Upon entering this City, it felt like I entered into a whole new world.. I loved the architectural designs. I found it amazing that these buildings still look sturdy considering that most of them where built 5 centuries ago.
I noticed also that the place is so clean.
Several things caught my eye. One of those is their colorful motorcycle. In the Philippines, we call them “trisikad”. It’s a motorized bike which passengers use to ride around town. The ones in Malacca though are beautifully adorned with plastic flowers. Then, there were pretty girls in their attractive costume, it seemed like I was watching some kind of a show. But they were just sitting on the road and posed for the tourists. I wonder if we were supposed to give them a tip? hmmm..I never thought of it.
And then, I saw some kids playing a boardgame. I don’t know exactly what it’s called but it seemed interesting.
Then there’s the beautiful river. I was told though that they have crocs there. The boat trip is interesting and relaxing. Of course, just be careful and make sure that you do not fall! hehe
This is one of my favorite pictures of Malacca.
Then, I saw Malacca Fort. It used to be a prominent landmark during the Malay Sultanate’s time because this was where the administrative complex and the royal residence were located.
Our next stop was the Taoist and Buddhist temple. Before we reach our destination, we passed by a trading ship which the Malacca government recovered from the bottom of the sea and preserved.
As we continued on, our driver led us to a narrow road, we were worried that the big bus won’t be able to fit. Mr. Singh, our tour guide , explained that since the buildings beside the road are considered the world’s heritage, there’s no way to expand the roads anymore.

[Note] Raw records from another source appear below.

(* ===== verification/Waits.v ===== *)
(** * Durable execution waits

    [ExecutionWait] of [app/domain/execution_waits.py] and [ExecutionWaitService]
    of [app/services/execution_waits.py]: suspending an execution on a wait,
    resolving a wait exactly once, and the passes that wake due timers and
    matching events.  The service calls [control_plane.resume]; it is proved
    against the interface [ResumeService], which [ControlPlane.v] implements. *)

From S2P Require Export Emitter Sample.

(** What the wait service needs of the control plane: [resume(execution_id)]
    returns the execution. *)
Class ResumeService := resume_execution : string -> M string.

Class ResumeServiceLaws `{Env} `{ResumeService} : Prop :=
  resume_ledger : forall i, evolves ledger (resume_execution i).
#[export] Hint Resolve resume_ledger : evolve.

Definition WAIT_EXECUTION_STATUS (k : ExecutionWaitKind) : ExecutionStatus :=
  match k with
  | INPUT => WAITING_FOR_INPUT
  | APPROVAL => WAITING_FOR_APPROVAL
  | EVENT => WAITING_FOR_EVENT
  | SLEEP => SLEEPING
  end.

Definition WAIT_CREATION_SOURCE_STATUSES : list ExecutionStatus :=
  [PAUSED; WAITING_FOR_INPUT; WAITING_FOR_APPROVAL; WAITING_FOR_EVENT; SLEEPING].

(** [isinstance(active_wait, dict) and active_wait.get("wait_id") == wait_id] *)
Definition active_wait_is (wait_id : string) (metadata : dict pyval) : bool :=
  match pget "active_wait" metadata with
  | PDict active => eq_str (pget "wait_id" active) wait_id
  | _ => false
  end.

(** The entries that [create_wait] and [resolve_wait] write. *)
Definition active_wait_entry (saved : ExecutionWait) : pyval :=
  PDict [("wait_id", PStr (wt_id saved)); ("kind", PStr (wait_kind_value (wt_kind saved)));
         ("created_at", PStr (isoformat (wt_created_at saved)));
         ("wake_at", opt_iso (wt_wake_at saved)); ("deadline_at", opt_iso (wt_deadline_at saved))].

Definition last_resolved_wait_entry (r : ExecutionWait) : pyval :=
  PDict [("wait_id", PStr (wt_id r)); ("kind", PStr (wait_kind_value (wt_kind r)));
         ("status", PStr (wait_status_value (wt_status r)));
         ("resolution_key", opt_str (wt_resolution_key r));
         ("resolved_at", opt_iso (wt_resolved_at r))].

Definition wait_resolution_entry (r : ExecutionWait) : pyval :=
  PDict [("kind", PStr (wait_kind_value (wt_kind r)));
         ("status", PStr (wait_status_value (wt_status r)));
         ("payload", PDict (default [] (wt_resolution_payload r)));
         ("resolved_at", opt_iso (wt_resolved_at r))].

(** What [resolve_wait] returns. *)
Record resolve_outcome := mkResolveOutcome {
  ro_wait : ExecutionWait;
  ro_claimed : bool;
  ro_resumed : bool;
  ro_execution : option string
}.

(** One entry of the [items] of a waking pass: the outcome or the error text. *)
Record wake_item := mkWakeItem {
  wi_wait_id : string;
  wi_execution_id : string;
  wi_outcome : (bool * bool * string) + string   (* claimed, resumed, status *)
}.

Record wake_report := mkWakeReport {
  wr_expired_scanned : nat;
  wr_due_scanned : nat;
  wr_items : list wake_item
}.
Definition wr_scanned (r : wake_report) : nat := (wr_expired_scanned r + wr_due_scanned r)%nat.

Section Waits.
Context `{Env}.

(** [ExecutionWait(...)]: the bounds of the fields, then [validate_lifecycle].
    The model validates as Pydantic does, before the object exists. *)
Definition validate_wait (wt : ExecutionWait) : M ExecutionWait :=
  let too_long o := match o with
                    | Some s => (255 <? String.length s)%nat
                    | None => false
                    end in
  let key_length := String.length (wt_idempotency_key wt) in
  if (key_length <? 1)%nat || (255 <? key_length)%nat
     || too_long (wt_correlation_key wt) || too_long (wt_resolution_key wt)
     || too_long (wt_resolved_by wt)
  then raise ValueError "String length out of bounds."
  else if String.eqb (py_strip (wt_idempotency_key wt)) "" then
    raise ValueError "Execution wait idempotency_key must not be empty."
  else if bool_decide (wt_kind wt = SLEEP) && negb (opt_some (wt_wake_at wt)) then
    raise ValueError "Sleep waits require wake_at."
  else if bool_decide (wt_kind wt <> SLEEP) && opt_some (wt_wake_at wt) then
    raise ValueError "Only sleep waits may define wake_at."
  else if bool_decide (wt_kind wt = EVENT)
          && String.eqb (py_strip (default "" (wt_correlation_key wt))) "" then
    raise ValueError "Event waits require correlation_key."
  else if match wt_wake_at wt, wt_deadline_at wt with
          | Some wake, Some deadline => deadline <? wake
          | _, _ => false
          end then
    raise ValueError "Execution wait deadline_at cannot be earlier than wake_at."
  else if wait_is_pending wt && opt_some (wt_resolved_at wt) then
    raise ValueError "Pending execution waits cannot have resolved_at."
  else
    let resolved_at :=
      if bool_decide (wt_status wt ∈ TERMINAL_EXECUTION_WAIT_STATUSES)
         && negb (opt_some (wt_resolved_at wt))
      then Some (wt_updated_at wt) else wt_resolved_at wt in
    mret (mkExecutionWait (wt_id wt) (wt_execution_id wt) (wt_kind wt) (wt_status wt)
      (wt_idempotency_key wt) (wt_correlation_key wt) (wt_checkpoint wt) (wt_request_payload wt)
      (wt_policy wt) (wt_resolution_payload wt) (wt_resolution_key wt) (wt_wake_at wt)
      (wt_deadline_at wt) resolved_at (wt_resolved_by wt) (wt_created_at wt) (wt_updated_at wt)
      (wt_metadata wt)).

(** The state object that services other than the engine emit with: it carries
    on from the last event of the log. *)
Definition state_of_log (execution_id workflow_id : string) : M NativeExecutionState :=
  st ← new_state execution_id workflow_id;
  events ← list_events execution_id;
  mret (match last events with
        | None => st
        | Some ev =>
            set_st_trace_id
              (if str_truthy (ev_trace_id ev) then default "" (ev_trace_id ev) else st_trace_id st)
              (set_st_last_event_id (Some (ev_id ev)) (set_st_sequence (ev_sequence ev) st))
        end).

(** [_emit] *)
Definition emit_wait_event (execution_id workflow_id : string) (event_type : ExecutionEventType)
    (payload : dict pyval) : M unit :=
  st ← state_of_log execution_id workflow_id;
  emit_simple st event_type None payload [];;
  mret tt.

(** The end of [create_wait]: the execution takes the status of the wait. *)
Definition suspend_on_wait (execution_id workflow_id : string) (kind : ExecutionWaitKind)
    (saved : ExecutionWait) : M unit :=
  assign execution_id (set_ex_status (WAIT_EXECUTION_STATUS kind));;
  assign execution_id (fun e =>
    set_ex_metadata (dset "active_wait" (active_wait_entry saved) (ex_metadata e)) e);;
  update_execution execution_id;;
  emit_wait_event execution_id workflow_id EXECUTION_WAITING
    [("wait_id", PStr (wt_id saved)); ("kind", PStr (wait_kind_value (wt_kind saved)));
     ("status", PStr (wait_status_value (wt_status saved)));
     ("correlation_key", opt_str (wt_correlation_key saved));
     ("wake_at", opt_iso (wt_wake_at saved)); ("deadline_at", opt_iso (wt_deadline_at saved))].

Malacca’s temples are as colorful as their history. When we reached the place, I was amazed by their rich color. The temple we went to is being shared by two religions. The Taoist and Buddhist. When we entered the gate, I stood in awe. The exquisite carvings on the walls, the ceilings, everywhere I looked were beautiful. Then I smelled the incense burning.
I am a catholic, but it did not stop me from buying their candles. I was told that when you pray, you should use a set of 3 candles. Take a bow and pray. And then bow again, when you’re done. I think it’s a form of respect.
Another belief they have is that , if you put your hands in the Tiger’s mouth and roll the ball inside 3x, your wish/es will be granted. I heard John said “I have nothing to ask for anymore”.. but he still did it. And so did I. Remember the Fountain of Wealth in Singapore? I did that in 2007 and as I said, everything that I prayed for was granted to me. Maybe the fountain has nothing to do with it, but then again, what am I to lose if I tried it right? Same with the Tiger’s Ball at the temple.
After praying, Mr. Singh brought us to the back of the temple. You’ll see from there different types of altar which houses several vase filled with ashes. From what I understand, the families of the member paid to leave them there so they can be prayed on. Some have gold plated ornates while the others look plain. I guess it all depends on how much you pay for it.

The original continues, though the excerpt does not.